The application of mild hypothermic conditions to cell culture is a routine industrial practice used to improve recombinant protein production. However, a thorough understanding of the regulation of dynamic cellular processes at lower temperatures is necessary to enhance bioprocess design and optimization. In this study, we investigated the impact of mild hypothermia on protein glycosylation.

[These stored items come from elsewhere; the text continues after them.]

Lemma settlement_run_total batch now d s0 :
  t0 <= now -> (0 < batch)%nat ->
  totals (settlement_run batch now d) (fun _ s => forall k, progress k s0 s) s0.
Proof.
  intros Hnow Hb. unfold settlement_run. apply total_bind.
  assert (forall s s', (forall k, progress k s0 s) -> swept s s' -> forall k, progress k s0 s') as HP
    by (intros; by eapply progress_swept).
  eapply total_mono with (Q := fun _ s => forall k, progress k s0 s); [apply _ | |].
  - apply total_bind. eapply total_mono; [apply _ | by apply reconcile_ops_total|]. intros u s Hs H1.
    apply total_bind. eapply total_mono; [apply _ | by apply reconcile_ops_total|]. intros u' s' Hs' H2.
    intros [|]; [exact (progress_swept _ _ _ _ H1 Hs') | exact (progress_earlier _ _ _ _ Hs Hs' H2)].
  - intros u s Hs H. apply total_bind.
    eapply total_mono with (Q := fun _ s => forall k, progress k s0 s); [apply _ | |].
    + apply (total_for_each_keep sweepable swept _ _ _ s); [reflexivity | done|].
      intros k s1 _ _ H1. by apply heal_total.
    + intros u' s1 Hs1 H1. by apply backfill_total.
Qed.

(** *** Many sweeps *)

Definition flights (k : SettlementKind) (s : Ledgers) : gset string :=
  dom (base.filter (fun p => in_flight (snd p) = true) (table s k)).

Lemma elem_of_flights k s i :
  i ∈ flights k s <-> exists o, table s k !! i = Some o /\ in_flight o = true.
Proof.
  unfold flights. rewrite elem_of_dom. split.
  - intros [o H]. apply map_lookup_filter_Some in H as [H E]. by exists o.
  - intros (o & H & E). exists o. by apply map_lookup_filter_Some.
Qed.

Definition flying (s : Ledgers) : nat := (size (flights Swaps s) + size (flights Liquidity s))%nat.

Lemma flights_swept k s s' : swept s s' -> flights k s' ⊆ flights k s.
Proof.
  intros Hs i. rewrite !elem_of_flights. intros (o & H & E). by eapply in_flight_before.
Qed.

Lemma flights_progress k s s' :
  swept s s' -> progress k s s' -> flights k s <> ∅ -> (size (flights k s') < size (flights k s))%nat.
Proof.
  intros Hs Hp Hne. apply set_choose_L in Hne as [i Hi]. apply elem_of_flights in Hi as (o & Ho & E).
  destruct (Hp i o Ho E) as (j & x & Hj & Ex & (y & Hy & Ey)). apply subset_size. split; [by apply flights_swept|].
  intros Hsub. assert (j ∈ flights k s') as Hin by (apply Hsub, elem_of_flights; eauto).
  apply elem_of_flights in Hin as (z & Hz & Ez). congruence.
Qed.
(* ===== verification/EscrowSafety.v ===== *)
(** Protected payments under concurrency: what a payment's row may become
    ([later]), what a transaction handed out for it was checked to be
    ([instructed]), and the invariant every request and job keeps in any
    interleaving. *)

From S2P Require Import Intents Signatures Prelude Text Units MerchantFee Webhooks Programs SorobanEnvelope EscrowEnvelope EscrowCalls EscrowMath EscrowStore EscrowService EscrowJobs.
From stdpp Require Import base tactics list option gmap strings sorting.
From Stdlib Require Import ZArith Lia Ascii.

Open Scope Z_scope.

(** ** One payment *)

(** The moves of the state machine. *)
Definition status_step (a b : ProtectedPaymentStatus) : Prop := canTransitionPP a b = true.

Record later (p p' : ProtectedPayment) : Prop := {
  later_terms : terms p' = terms p;
  later_status : star status_step (status_of p) (status_of p');
  later_stamps : forall st t, stamps (progress p) st = Some t -> stamps (progress p') st = Some t;
  later_buyer : forall b, buyerAddress (bound p) = Some b -> buyerAddress (bound p') = Some b;
  later_contract : forall c, contractId (bound p) = Some c -> contractId (bound p') = Some c;
  later_platform : platformAddress (bound p') = platformAddress (bound p);
  later_resolver : disputeResolverAddress (bound p') = disputeResolverAddress (bound p)
}.

#[export] Instance later_preorder : PreOrder later.
Proof.
  split; [intros p; split; auto with cosmos|].
  intros p q r [] []. split; eauto with cosmos; congruence.
Qed.

(** The timestamp that goes with a status. *)
Definition status_stamp (st : ProtectedPaymentStatus) : option Stamp :=
  match st with
  | P_FUNDED => Some fundedAt | P_SHIPPED => Some shippedAt | P_APPROVED => Some approvedAt
  | P_RELEASED => Some releasedAt | P_DISPUTED => Some disputedAt | P_RESOLVED => Some resolvedAt
  | P_CANCELLED => Some cancelledAt
  | P_CREATED | P_AWAITING_FUNDING | P_EXPIRED => None
  end.

(** What a row's columns say of each other. *)
Record stamped (p : ProtectedPayment) : Prop := {
  stamped_status : forall st, status_stamp (status_of p) = Some st -> is_Some (stamps (progress p) st);
  stamped_contract : status_of p ∉ [P_CREATED; P_EXPIRED; P_CANCELLED] -> is_Some (contractId (bound p));
  stamped_past : forall n st to, stamp (LIFECYCLE_STEPS n) = Some st -> step_to (LIFECYCLE_STEPS n) = Some to ->
    is_Some (stamps (progress p) st) -> star status_step to (status_of p)
}.

Lemma reaching_not_created n st :
  st ∈ stepFrom (LIFECYCLE_STEPS n) -> st = P_CREATED -> n = ST_EXPIRED \/ n = ST_CANCELLED.
Proof. intros H ->. destruct n; auto; exfalso; apply (bool_decide_eq_true_2 _) in H; by vm_compute in H. Qed.

Lemma reaching_step n st to :
  st ∈ stepFrom (LIFECYCLE_STEPS n) -> step_to (LIFECYCLE_STEPS n) = Some to -> status_step st to.
Proof.
  unfold stepFrom. intros H E. rewrite E in H. unfold statusesReaching in H.
  apply list_elem_of_In, filter_In in H. apply H.
Qed.

Lemma apply_data_keeps d g :
  pp_status (apply_data d g) = pp_status g /\ stamps (apply_data d g) = stamps g.
Proof. by destruct d. Qed.

Lemma set_stamp_eq st t f : set_stamp st t f st = Some t.
Proof. unfold set_stamp. by rewrite bool_decide_eq_true_2. Qed.
Lemma set_stamp_keeps st t f st' t' : f st = None -> f st' = Some t' -> set_stamp st t f st' = Some t'.
Proof. unfold set_stamp. intros Hn H. case_bool_decide; congruence. Qed.
Lemma set_stamp_Some st t f st' : is_Some (f st') -> is_Some (set_stamp st t f st').
Proof. unfold set_stamp. case_bool_decide; eauto. Qed.

Lemma step_later n d t p : step_guard n p = true -> later p (step_data n d t p).
Proof.
  unfold step_guard. intros [Hs Hst]%andb_true_iff. apply bool_decide_eq_true in Hs.
  destruct (apply_data_keeps d (progress p)) as [E1 E2].
  split; simpl; try done.
  - destruct (step_to (LIFECYCLE_STEPS n)) as [to|] eqn:Et; simpl; [|rewrite E1; apply star_refl].
    apply star_one. by eapply reaching_step.
  - intros st x Hx. destruct (stamp (LIFECYCLE_STEPS n)) as [st'|]; rewrite E2; [|done].
    apply bool_decide_eq_true in Hst. by apply set_stamp_keeps.
Qed.

Lemma step_stamped n d t p : step_guard n p = true -> stamped p -> stamped (step_data n d t p).
Proof.
  unfold step_guard. intros [Hs Hst]%andb_true_iff [H1 H2 H3]. apply bool_decide_eq_true in Hs.
  destruct (apply_data_keeps d (progress p)) as [E1 E2].
  assert (Hto : forall to, step_to (LIFECYCLE_STEPS n) = Some to -> status_stamp to = stamp (LIFECYCLE_STEPS n))
    by (destruct n; simpl; by intros ? [= <-]).
  split; simpl.
  - intros st Hst'. destruct (step_to (LIFECYCLE_STEPS n)) as [to|] eqn:Et; simpl in Hst'.
    + rewrite (Hto to eq_refl) in Hst'. rewrite Hst'. rewrite set_stamp_eq. eauto.
    + rewrite E1 in Hst'. specialize (H1 _ Hst'). rewrite E2.
      destruct (stamp (LIFECYCLE_STEPS n)); [by apply set_stamp_Some | done].
  - intros Hn. apply H2. intros Hin. apply Hn.
    destruct (decide (status_of p = P_CREATED)) as [Ec|Ec].
    + destruct (reaching_not_created n _ Hs Ec) as [-> | ->]; simpl; repeat constructor.
    + exfalso. assert (status_of p = P_EXPIRED \/ status_of p = P_CANCELLED) as Ht.
      { apply elem_of_cons in Hin as [?|Hin]; [done|]. apply elem_of_cons in Hin as [?|Hin]; [by left|].
        apply list_elem_of_singleton in Hin. by right. }
      clear -Hs Ht. destruct Ht as [E|E]; rewrite E in Hs; destruct n; apply (bool_decide_eq_true_2 _) in Hs; by vm_compute in Hs.
  - intros m st to Hm Hto' Hset.
    assert (Hmove : forall x, star status_step x (status_of p) ->
      star status_step x (default (pp_status (apply_data d (progress p))) (step_to (LIFECYCLE_STEPS n)))).
    { intros x Hx. destruct (step_to (LIFECYCLE_STEPS n)) as [to'|] eqn:En; simpl; [|by rewrite E1].
      eapply star_trans; [exact Hx|]. apply star_one. by eapply reaching_step. }
    destruct (stamp (LIFECYCLE_STEPS n)) as [st'|] eqn:En; rewrite E2 in Hset; [|by eapply Hmove, H3].
    unfold set_stamp in Hset. case_bool_decide as Est; [|by eapply Hmove, H3]. subst st'.
    assert (m = n) as -> by (destruct m, n; simpl in *; congruence). rewrite Hto'. apply star_refl.
Qed.

(** Nothing leaves a terminal status. *)
Lemma terminal_final p p' : later p p' -> isTerminalPP (status_of p) = true -> status_of p' = status_of p.
Proof.
  intros [_ H _ _ _ _ _] Ht. induction H as [a|a b c _ IH Hbc]; [done|].
  specialize (IH Ht). subst b. destruct a; by vm_compute in Ht, Hbc.
Qed.

Section safety.
Context `{SDK : StellarSdk} {LAWS : SdkLaws} `{CURVES : Curves} `{ENV : EscrowEnv}.

(** ** What is handed out to sign *)

(** A row's accounts: as configured, and the buyer not the merchant. *)
Record bound_ok (p : ProtectedPayment) : Prop := {
  bound_platform : platformAddress (bound p) = publicKey (platformSecret (networks (network_of p)));
  bound_resolver : exists r, disputeResolverAddress (bound p) = Some r
    /\ disputeResolverFor (network_of p) (deadlinePolicy (terms p)) = Ok r;
  bound_buyer : forall b, buyerAddress (bound p) = Some b -> b <> ""%string -> b <> merchantAddress (terms p);
  bound_contract : is_Some (contractId (bound p)) -> is_Some (buyerAddress (bound p))
}.

(** The call [e] is one the payment [p] allows: on its own contract, with its own
    terms, signed by the account the roles name. *)
Definition instructed (p : ProtectedPayment) (e : ExpectedTrustlessWorkCall) : Prop :=
  let buyer := buyerAddress (bound p) in
  let merchant := merchantAddress (terms p) in
  let own c := contractId (bound p) = Some c in
  let signs (who : party) s := match who with BUYER => buyer = Some s | MERCHANT => s = merchant end in
  match e with
  | Deploy s c pinDeployer pinWasm =>
      s = platformAddress (bound p) /\ expectedContract p = Ok c /\ is_Some buyer
      /\ pinDeployer = deployerContract (networks (network_of p))
      /\ pinWasm = contractWasmHash (networks (network_of p))
  | Fund s cid c amount =>
      own cid /\ buyer = Some s /\ expectedContract p = Ok c /\ toStroops (pp_amount (terms p)) = Ok amount
  | Ship s cid i _ _ => own cid /\ s = merchant /\ i = PROTECTED_PAYMENT_MILESTONE_INDEX
  | Approve s cid i =>
      own cid /\ i = PROTECTED_PAYMENT_MILESTONE_INDEX
      /\ exists who, approvesUnder (releaseModel (terms p)) who = true /\ signs who s
  | Release s cid =>
      own cid /\ exists who, releasesUnder (releaseModel (terms p)) who = true /\ signs who s
  | Dispute s cid =>
      own cid /\ (s = platformAddress (bound p)
                  \/ exists who, holdsRole (releaseModel (terms p)) who = true /\ signs who s)
  | Resolve s cid ds b m balance =>
      own cid /\ disputeResolverAddress (bound p) = Some s /\ buyer = Some b /\ m = merchant /\ b <> m
      /\ 0 < balance
      /\ exists x y, 0 <= x /\ 0 <= y /\ x + y = balance
           /\ ds = List.filter (fun d => 0 <? d_amount d) [mkDistribution b x; mkDistribution m y]
  end.

Lemma expected_later p p' c : later p p' -> expectedContract p = Ok c -> expectedContract p' = Ok c.
Proof.
  intros [Et _ _ Hb _ Hp Hr]. unfold expectedContract. rewrite Et, Hp, Hr.
  destruct (buyerAddress (bound p)) as [b|] eqn:E; [|done]. by rewrite (Hb b eq_refl).
Qed.

Lemma signs_later p p' who s : later p p' ->
  match who with BUYER => buyerAddress (bound p) = Some s | MERCHANT => s = merchantAddress (terms p) end ->
  match who with BUYER => buyerAddress (bound p') = Some s | MERCHANT => s = merchantAddress (terms p') end.
Proof. intros L. destruct who; [apply L | by rewrite (later_terms _ _ L)]. Qed.

Lemma instructed_later p p' e : later p p' -> instructed p e -> instructed p' e.
Proof.
  intros L. pose proof (later_terms _ _ L) as Et. pose proof (later_platform _ _ L) as Ep.
  pose proof (later_resolver _ _ L) as Er. pose proof (later_contract _ _ L) as Hc.
  pose proof (later_buyer _ _ L) as Hb. pose proof (fun c => expected_later p p' c L) as He.
  pose proof (fun who s => signs_later p p' who s L) as Hs.
  destruct e; simpl; rewrite ?Et, ?Ep, ?Er.
  - intros (? & ? & [b ?] & ? & ?). split_and!; eauto.
  - intros (? & ? & ? & ?). split_and!; eauto.
  - intros (? & ? & ?). split_and!; eauto.
  - intros (? & ? & who & ? & Hw). split_and!; eauto. exists who. split; [done|].
    specialize (Hs who signer Hw). by rewrite Et in Hs.
  - intros (? & who & ? & Hw). split_and!; eauto. exists who. split; [done|].
    specialize (Hs who signer Hw). by rewrite Et in Hs.
  - intros (? & [?|(who & ? & Hw)]); split_and!; eauto. right. exists who. split; [done|].
    specialize (Hs who signer Hw). by rewrite Et in Hs.
  - intros (? & ? & ? & ? & ? & ? & Hx). split_and!; eauto.
Qed.
(** C21: A protected payment's history. However the merchants', buyers' and admins'
    requests, the sync, the expiry and the deadline jobs interleave, and wherever
    processes die: a payment is never lost, its terms never change, its status
    only moves along the transition table and never leaves a terminal status;
    every timestamp, the buyer, the contract and the two server accounts are
    written once; a status carries its timestamp, a timestamp is that of a status
    the payment reached, and a payment under way has its contract; and the contract is
    the one a deploy recorded for this very payment creates, and no other payment's. *)
Theorem payment_history l s l' s' i p :
  escrow_execution l s -> star (pool_step escrow_request escrow_world) (l, s) (l', s') ->
  payments s !! i = Some p ->
  exists p', payments s' !! i = Some p' /\ later p p' /\ stamped p'
  /\ (isTerminalPP (status_of p) = true -> status_of p' = status_of p)
  /\ (forall c, contractId (bound p') = Some c ->
       backed s' i c /\ forall j q, payments s' !! j = Some q -> contractId (bound q) = Some c -> j = i).
Proof.
  intros Hrun Hrun' Hp. destruct (escrow_run l s l' s' Hrun Hrun') as (V & V' & M).
  destruct (moved_payments _ _ M i p Hp) as (p' & Hp' & L).
  destruct (ok_payments _ V' i p' Hp') as [_ [_ Hs]]. exists p'. split_and!; try done.
  - by apply terminal_final.
  - intros c Hc. split; [by eapply ok_backed|]. intros j q Hq E. by eapply (ok_unique _ V').
Qed.

(** C22: Nothing unchecked is relayed. Every envelope the service ever sent to the
    provider, in any interleaving, has the hash and the operations of an envelope
    that the check accepted, when it was recorded, for an instruction the payment
    allows: a deploy of its own terms and roles, a fund of its amount by its
    buyer, a shipment by its merchant, an approval, a release or a dispute by an
    account its release model names, or a resolution that pays the whole balance
    to its buyer and its merchant. *)
Theorem relayed_instructed l s network env :
  escrow_execution l s -> (network, env) ∈ relayed s ->
  exists tx j r p e limits chk,
    env = PlainTransaction tx /\ builts s !! j = Some r /\ payments s !! b_payment r = Some p
    /\ network_of p = network /\ call_action e = b_action r /\ call_signer e = b_signer r
    /\ checkTrustlessWorkEnvelope (b_xdr r) (passphrase_of network) e limits = Accepted chk
    /\ instructed p e
    /\ tx_hash tx = tx_hash (ck_tx chk) /\ operations tx = operations (ck_tx chk).
Proof.
  intros Hrun Hin. destruct (escrow_run l s l s Hrun (star_refl _ _)) as (V & _ & _).
  destruct (ok_sent _ V network env Hin) as (tx & j & r & -> & Hj & <- & Hh & t0 & Ht0 & Ho).
  destruct (ok_rows _ V j r Hj) as [_ (p & Hp & _ & Hn & e & lim & chk & Hck & Hth & Ha & Hs & Hi & _)].
  assert (Hpl := accepted_plain _ _ e _ _ (instructed_well_posed p e Hi) Hck).
  rewrite Ht0 in Hpl. injection Hpl as ->.
  exists tx, j, r, p, e, lim, chk. split_and!; try done. unfold transactionHash in Hth. congruence.
Qed.
End pool.

(** ** Witnesses: a payment created by its merchant, then funded from its link up
    to the deploy of its contract *)

Definition struct (fields : list (string * ScVal)) : ScVal := ScvMap (Some (symbols fields)).

Definition sample_contract : ScVal :=
  struct [("amount", ScvI128 1000000000); ("description", ScvString "Shoes"); ("engagement_id", ScvString "c");
          ("flags", struct [("disputed", ScvBool false); ("released", ScvBool false); ("resolved", ScvBool false)]);
          ("milestones", ScvVec (Some [struct
             [("approved", ScvBool false); ("description", ScvString "Order delivered");
              ("evidence", ScvString ""); ("status", ScvString "pending")]]));
          ("platform_fee", ScvU32 30); ("receiver_memo", ScvU32 0);
          ("roles", struct
             [("approver", ScvAddress "GBUYER"); ("dispute_resolver", ScvAddress "GOPS");
              ("platform", ScvAddress "Gpsecret"); ("receiver", ScvAddress "GMERCHANT");
              ("release_signer", ScvAddress "GBUYER"); ("service_provider", ScvAddress "GMERCHANT")]);
          ("title", ScvString "Shoes"); ("trustline", struct [("address", ScvAddress "CUSDC")])]%string.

Chinese hamster ovary (CHO) cells expressing a monoclonal antibody (mAb) were cultured at 36.5°C and with a temperature shift to 32°C during late exponential/early stationary phase. Experimental results showed higher cell viability with decreased metabolic rates. The specific antibody productivity increased by 25% at 32°C and was accompanied by a reduction in intracellular nucleotide sugar donor (NSD) concentrations and a decreased proportion of the more processed glycan structures on the mAb constant region. To better understand CHO cell metabolism at 32°C, flux balance analysis (FBA) was carried out and constrained with exometabolite data from stationary phase of cultures with or without a temperature shift. Estimated fluxomes suggested reduced fluxes of carbon species towards nucleotide and NSD synthesis and more energy was used for product formation. Expression of the glycosyltransferases that are responsible for N‐linked glycan branching and elongation were significantly lower at 32°C. As a result of mild hypothermia, mAb glycosylation was shown to be affected by both NSD availability and glycosyltransferase expression. The combined experimental/FBA approach generated insight as to how product glycosylation can be impacted by changes in culture temperature. Better feeding strategies can be developed based on the understanding of the metabolic flux distribution. Biotechnol. Bioeng. 2015;112: 1165–1176. © 2014 Wiley Periodicals, Inc.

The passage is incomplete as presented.